> TASK INSTRUCTIONS
Reproduce every line of the material, exactly as given.

________

#[export] Instance palloc_PageAlloc : PageAlloc (pstate B) := {
  pa_inv := palloc_inv;
  pa_get := palloc_get_multiple;
  pa_free := palloc_free_multiple;
  pa_range := palloc_range;
  pa_apart := palloc_apart;
  pa_get_ok := palloc_get_pages;
  pa_free_ok := palloc_free_pages;
  pa_top := user_end;
  pa_inj := palloc_inj;
  pa_cap := pool_cap true;
  pa_kcap := pool_cap false;
  pa_top_ok := palloc_top;
  pa_cap_ok := palloc_cap;
  pa_full := palloc_full;
  pa_get_same := palloc_get_same;
  pa_free_same := palloc_free_same
}.

End Instance_.

End Pages.
(* ===== verification/Malloc.v ===== *)
(** * The block allocator (src/threads/malloc.c)

    Requests up to 1 kB are served from arenas: pages cut into blocks of one size, whose
    free blocks are kept in the free list of the descriptor for that size.  Larger requests
    get pages of their own.  The state has the descriptors, the arena headers by page
    address, the bytes of the blocks, and the page allocator, of which only the promise in
    Pages is used.  Free lists are sequences of block addresses (LinkedList shows what that
    leaves out); each operation runs with its descriptor's lock held. *)

From S2P Require Import Prelude Vaddr Bitmap Palloc Pages.
Import Vaddr Bitmap Palloc Pages.

Module Malloc.

Record desc := Desc { block_sz : Z; blocks_per_arena : Z; free_list : list Z }.
Definition ARENA_MAGIC : Z := 0x9a548eed.
(** The owning descriptor by its index in [descs], [None] for a big block. *)
Record arena := Arena { magic : Z; owner : option nat; free_cnt : Z }.
Definition sizeof_arena : Z := 12.

Record mstate (P : Type) := MState {
  descs : list desc;
  arenas : gmap Z arena;
  bytes : Z -> Z;
  pst : P
}.
Arguments MState {_} _ _ _ _.
Arguments descs {_} _.
Arguments arenas {_} _.
Arguments bytes {_} _ _.
Arguments pst {_} _.

Section Ops.
Context {P : Type} `{PA : PageAlloc P}.
Implicit Types s : mstate P.

Definition set_descs (l : list desc) s : mstate P := MState l (arenas s) (bytes s) (pst s).
Definition set_arenas (m : gmap Z arena) s : mstate P := MState (descs s) m (bytes s) (pst s).
Definition set_bytes (f : Z -> Z) s : mstate P := MState (descs s) (arenas s) f (pst s).
Definition set_pst (p : P) s : mstate P := MState (descs s) (arenas s) (bytes s) p.

(** What [memset] and [memcpy] do to memory. *)
Definition fill_bytes (p v n : Z) (f : Z -> Z) : Z -> Z := fun a => if bool_decide (p <= a < p + n) then v else f a.
Definition copy_bytes (dst src n : Z) (f : Z -> Z) : Z -> Z := fun a => if bool_decide (dst <= a < dst + n) then f (src + (a - dst)) else f a.

Definition get_desc (d : nat) : M (mstate P) desc := fun s => match descs s !! d with Some x => Ok (x, s) | None => Fail FMemory end.
Definition get_arena (a : Z) : M (mstate P) arena := fun s => match arenas s !! a with Some r => Ok (r, s) | None => Fail FMemory end.
Definition set_free (d : nat) (l : list Z) : M (mstate P) unit :=
  let* x := get_desc d in modify (fun s => set_descs (<[d := Desc (block_sz x) (blocks_per_arena x) l]> (descs s)) s).
Definition set_count (a : Z) (n : Z) : M (mstate P) unit :=
  let* r := get_arena a in modify (fun s => set_arenas (<[a := Arena (magic r) (owner r) n]> (arenas s)) s).
Definition get_pages (flags cnt : Z) : M (mstate P) Z := fun s =>
  match pa_get (pst s) flags cnt with Ok (p, x) => Ok (p, set_pst x s) | Fail e => Fail e end.
(** Pages given back hold no arena any more. *)
Definition free_pages (a cnt : Z) : M (mstate P) unit := fun s =>
  match pa_free (pst s) a cnt with Ok x => Ok (tt, set_arenas (delete a (arenas s)) (set_pst x s)) | Fail e => Fail e end.

(** ** malloc_init *)

Fixpoint init_loop (n : nat) (block_size : Z) : M (mstate P) unit :=
  match n with
  | O => fail FFuel
  | S n =>
    if block_size <? PGSIZE / 2 then
      do* modify (fun s => set_descs (descs s ++ [Desc block_size ((PGSIZE - sizeof_arena) / block_size) []]) s);
      let* l := gets descs in
      do* ASSERT (Z.of_nat (length l) <=? 10);
      init_loop n (block_size * 2)
    else mret tt
  end.
Definition malloc_init : M (mstate P) unit := init_loop 11 16.

(** ** Arenas and blocks *)

Definition block_to_arena (b : Z) : M (mstate P) Z :=
  let a := pg_round_down b in
  do* ASSERT (negb (a =? 0));
  let* r := get_arena a in
  do* ASSERT (magic r =? ARENA_MAGIC);
  do* match owner r with
      | None => ASSERT (pg_ofs b =? sizeof_arena)
      | Some d => let* x := get_desc d in ASSERT (u32 (pg_ofs b - sizeof_arena) mod block_sz x =? 0)
      end;
  mret a.

Definition arena_to_block (a idx : Z) : M (mstate P) Z :=
  do* ASSERT (negb (a =? 0));
  let* r := get_arena a in
  do* ASSERT (magic r =? ARENA_MAGIC);
  match owner r with
  | None => fail FMemory
  | Some d =>
    let* x := get_desc d in
    do* ASSERT (idx <? blocks_per_arena x);
    mret (a + sizeof_arena + idx * block_sz x)
  end.

(** The loop that adds a new arena's blocks to the free list, and the one that removes them. *)
Fixpoint push_blocks (n : nat) (d : nat) (a i : Z) : M (mstate P) unit :=
  match n with
  | O => mret tt
  | S n =>
    let* b := arena_to_block a i in
    let* x := get_desc d in
    do* set_free d (free_list x ++ [b]);
    push_blocks n d a (i + 1)
  end.
Fixpoint remove_blocks (n : nat) (d : nat) (a i : Z) : M (mstate P) unit :=
  match n with
  | O => mret tt
  | S n =>
    let* b := arena_to_block a i in
    let* x := get_desc d in
    do* (if bool_decide (b ∈ free_list x) then set_free d (filter (fun c => c <> b) (free_list x)) else fail FMemory);
    remove_blocks n d a (i + 1)
  end.

(** ** malloc and free *)

Fixpoint find_desc (l : list desc) (d : nat) (size : Z) : option nat :=
  match l with
  | [] => None
  | x :: l => if size <=? block_sz x then Some d else find_desc l (S d) size
  end.

(** If the free list is empty, create a new arena; false if there is no page for it. *)
Definition refill (d : nat) : M (mstate P) bool :=
  let* x := get_desc d in
  match free_list x with
  | [] =>
    let* a := get_pages 0 1 in
    if a =? 0 then mret false else
    do* modify (fun s => set_arenas (<[a := Arena ARENA_MAGIC (Some d) (blocks_per_arena x)]> (arenas s)) s);
    do* push_blocks (Z.to_nat (blocks_per_arena x)) d a 0;
    mret true
  | _ => mret true
  end.

(** Get a block from the free list. *)
Definition take_block (d : nat) : M (mstate P) Z :=
  let* x := get_desc d in
  match free_list x with
  | [] => fail FAssert
  | b :: l =>
    do* set_free d l;
    let* a := block_to_arena b in
    let* r := get_arena a in
    do* set_count a (free_cnt r - 1);
    mret b
  end.

Definition malloc (size : Z) : M (mstate P) Z :=
  if size =? 0 then mret 0 else
  let* l := gets descs in
  match find_desc l 0 size with
  | None =>
    let page_cnt := u32 (u32 (size + sizeof_arena) + PGSIZE - 1) / PGSIZE in
    let* a := get_pages 0 page_cnt in
    if a =? 0 then mret 0 else
    do* modify (fun s => set_arenas (<[a := Arena ARENA_MAGIC None page_cnt]> (arenas s)) s);
    mret (a + sizeof_arena)
  | Some d =>
    let* ok := refill d in
    if negb ok then mret 0 else take_block d
  end.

________

> RESPONSE AREA
#[export] Instance palloc_PageAlloc : PageAlloc (pstate B) := {
  pa_inv := palloc_inv;
  pa_get := palloc_get_multiple;
  pa_free := palloc_free_multiple;
  pa_range := palloc_range;
  pa_apart := palloc_apart;
  pa_get_ok := palloc_get_pages;
  pa_free_ok := palloc_free_pages;
  pa_top := user_end;
  pa_inj := palloc_inj;
  pa_cap := pool_cap true;
  pa_kcap := pool_cap false;
  pa_top_ok := palloc_top;
  pa_cap_ok := palloc_cap;
  pa_full := palloc_full;
  pa_get_same := palloc_get_same;
  pa_free_same := palloc_free_same
}.

End Instance_.

End Pages.
(* ===== verification/Malloc.v ===== *)
(** * The block allocator (src/threads/malloc.c)

    Requests up to 1 kB are served from arenas: pages cut into blocks of one size, whose
    free blocks are kept in the free list of the descriptor for that size.  Larger requests
    get pages of their own.  The state has the descriptors, the arena headers by page
    address, the bytes of the blocks, and the page allocator, of which only the promise in
    Pages is used.  Free lists are sequences of block addresses (LinkedList shows what that
    leaves out); each operation runs with its descriptor's lock held. *)

From S2P Require Import Prelude Vaddr Bitmap Palloc Pages.
Import Vaddr Bitmap Palloc Pages.

Module Malloc.

Record desc := Desc { block_sz : Z; blocks_per_arena : Z; free_list : list Z }.
Definition ARENA_MAGIC : Z := 0x9a548eed.
(** The owning descriptor by its index in [descs], [None] for a big block. *)
Record arena := Arena { magic : Z; owner : option nat; free_cnt : Z }.
Definition sizeof_arena : Z := 12.

Record mstate (P : Type) := MState {
  descs : list desc;
  arenas : gmap Z arena;
  bytes : Z -> Z;
  pst : P
}.
Arguments MState {_} _ _ _ _.
Arguments descs {_} _.
Arguments arenas {_} _.
Arguments bytes {_} _ _.
Arguments pst {_} _.

Section Ops.
Context {P : Type} `{PA : PageAlloc P}.
Implicit Types s : mstate P.

Definition set_descs (l : list desc) s : mstate P := MState l (arenas s) (bytes s) (pst s).
Definition set_arenas (m : gmap Z arena) s : mstate P := MState (descs s) m (bytes s) (pst s).
Definition set_bytes (f : Z -> Z) s : mstate P := MState (descs s) (arenas s) f (pst s).
Definition set_pst (p : P) s : mstate P := MState (descs s) (arenas s) (bytes s) p.

(** What [memset] and [memcpy] do to memory. *)
Definition fill_bytes (p v n : Z) (f : Z -> Z) : Z -> Z := fun a => if bool_decide (p <= a < p + n) then v else f a.
Definition copy_bytes (dst src n : Z) (f : Z -> Z) : Z -> Z := fun a => if bool_decide (dst <= a < dst + n) then f (src + (a - dst)) else f a.

Definition get_desc (d : nat) : M (mstate P) desc := fun s => match descs s !! d with Some x => Ok (x, s) | None => Fail FMemory end.
Definition get_arena (a : Z) : M (mstate P) arena := fun s => match arenas s !! a with Some r => Ok (r, s) | None => Fail FMemory end.
Definition set_free (d : nat) (l : list Z) : M (mstate P) unit :=
  let* x := get_desc d in modify (fun s => set_descs (<[d := Desc (block_sz x) (blocks_per_arena x) l]> (descs s)) s).
Definition set_count (a : Z) (n : Z) : M (mstate P) unit :=
  let* r := get_arena a in modify (fun s => set_arenas (<[a := Arena (magic r) (owner r) n]> (arenas s)) s).
Definition get_pages (flags cnt : Z) : M (mstate P) Z := fun s =>
  match pa_get (pst s) flags cnt with Ok (p, x) => Ok (p, set_pst x s) | Fail e => Fail e end.
(** Pages given back hold no arena any more. *)
Definition free_pages (a cnt : Z) : M (mstate P) unit := fun s =>
  match pa_free (pst s) a cnt with Ok x => Ok (tt, set_arenas (delete a (arenas s)) (set_pst x s)) | Fail e => Fail e end.

(** ** malloc_init *)

Fixpoint init_loop (n : nat) (block_size : Z) : M (mstate P) unit :=
  match n with
  | O => fail FFuel
  | S n =>
    if block_size <? PGSIZE / 2 then
      do* modify (fun s => set_descs (descs s ++ [Desc block_size ((PGSIZE - sizeof_arena) / block_size) []]) s);
      let* l := gets descs in
      do* ASSERT (Z.of_nat (length l) <=? 10);
      init_loop n (block_size * 2)
    else mret tt
  end.
Definition malloc_init : M (mstate P) unit := init_loop 11 16.

(** ** Arenas and blocks *)

Definition block_to_arena (b : Z) : M (mstate P) Z :=
  let a := pg_round_down b in
  do* ASSERT (negb (a =? 0));
  let* r := get_arena a in
  do* ASSERT (magic r =? ARENA_MAGIC);
  do* match owner r with
      | None => ASSERT (pg_ofs b =? sizeof_arena)
      | Some d => let* x := get_desc d in ASSERT (u32 (pg_ofs b - sizeof_arena) mod block_sz x =? 0)
      end;
  mret a.

Definition arena_to_block (a idx : Z) : M (mstate P) Z :=
  do* ASSERT (negb (a =? 0));
  let* r := get_arena a in
  do* ASSERT (magic r =? ARENA_MAGIC);
  match owner r with
  | None => fail FMemory
  | Some d =>
    let* x := get_desc d in
    do* ASSERT (idx <? blocks_per_arena x);
    mret (a + sizeof_arena + idx * block_sz x)
  end.

(** The loop that adds a new arena's blocks to the free list, and the one that removes them. *)
Fixpoint push_blocks (n : nat) (d : nat) (a i : Z) : M (mstate P) unit :=
  match n with
  | O => mret tt
  | S n =>
    let* b := arena_to_block a i in
    let* x := get_desc d in
    do* set_free d (free_list x ++ [b]);
    push_blocks n d a (i + 1)
  end.
Fixpoint remove_blocks (n : nat) (d : nat) (a i : Z) : M (mstate P) unit :=
  match n with
  | O => mret tt
  | S n =>
    let* b := arena_to_block a i in
    let* x := get_desc d in
    do* (if bool_decide (b ∈ free_list x) then set_free d (filter (fun c => c <> b) (free_list x)) else fail FMemory);
    remove_blocks n d a (i + 1)
  end.

(** ** malloc and free *)

Fixpoint find_desc (l : list desc) (d : nat) (size : Z) : option nat :=
  match l with
  | [] => None
  | x :: l => if size <=? block_sz x then Some d else find_desc l (S d) size
  end.

(** If the free list is empty, create a new arena; false if there is no page for it. *)
Definition refill (d : nat) : M (mstate P) bool :=
  let* x := get_desc d in
  match free_list x with
  | [] =>
    let* a := get_pages 0 1 in
    if a =? 0 then mret false else
    do* modify (fun s => set_arenas (<[a := Arena ARENA_MAGIC (Some d) (blocks_per_arena x)]> (arenas s)) s);
    do* push_blocks (Z.to_nat (blocks_per_arena x)) d a 0;
    mret true
  | _ => mret true
  end.

(** Get a block from the free list. *)
Definition take_block (d : nat) : M (mstate P) Z :=
  let* x := get_desc d in
  match free_list x with
  | [] => fail FAssert
  | b :: l =>
    do* set_free d l;
    let* a := block_to_arena b in
    let* r := get_arena a in
    do* set_count a (free_cnt r - 1);
    mret b
  end.

Definition malloc (size : Z) : M (mstate P) Z :=
  if size =? 0 then mret 0 else
  let* l := gets descs in
  match find_desc l 0 size with
  | None =>
    let page_cnt := u32 (u32 (size + sizeof_arena) + PGSIZE - 1) / PGSIZE in
    let* a := get_pages 0 page_cnt in
    if a =? 0 then mret 0 else
    do* modify (fun s => set_arenas (<[a := Arena ARENA_MAGIC None page_cnt]> (arenas s)) s);
    mret (a + sizeof_arena)
  | Some d =>
    let* ok := refill d in
    if negb ok then mret 0 else take_block d
  end.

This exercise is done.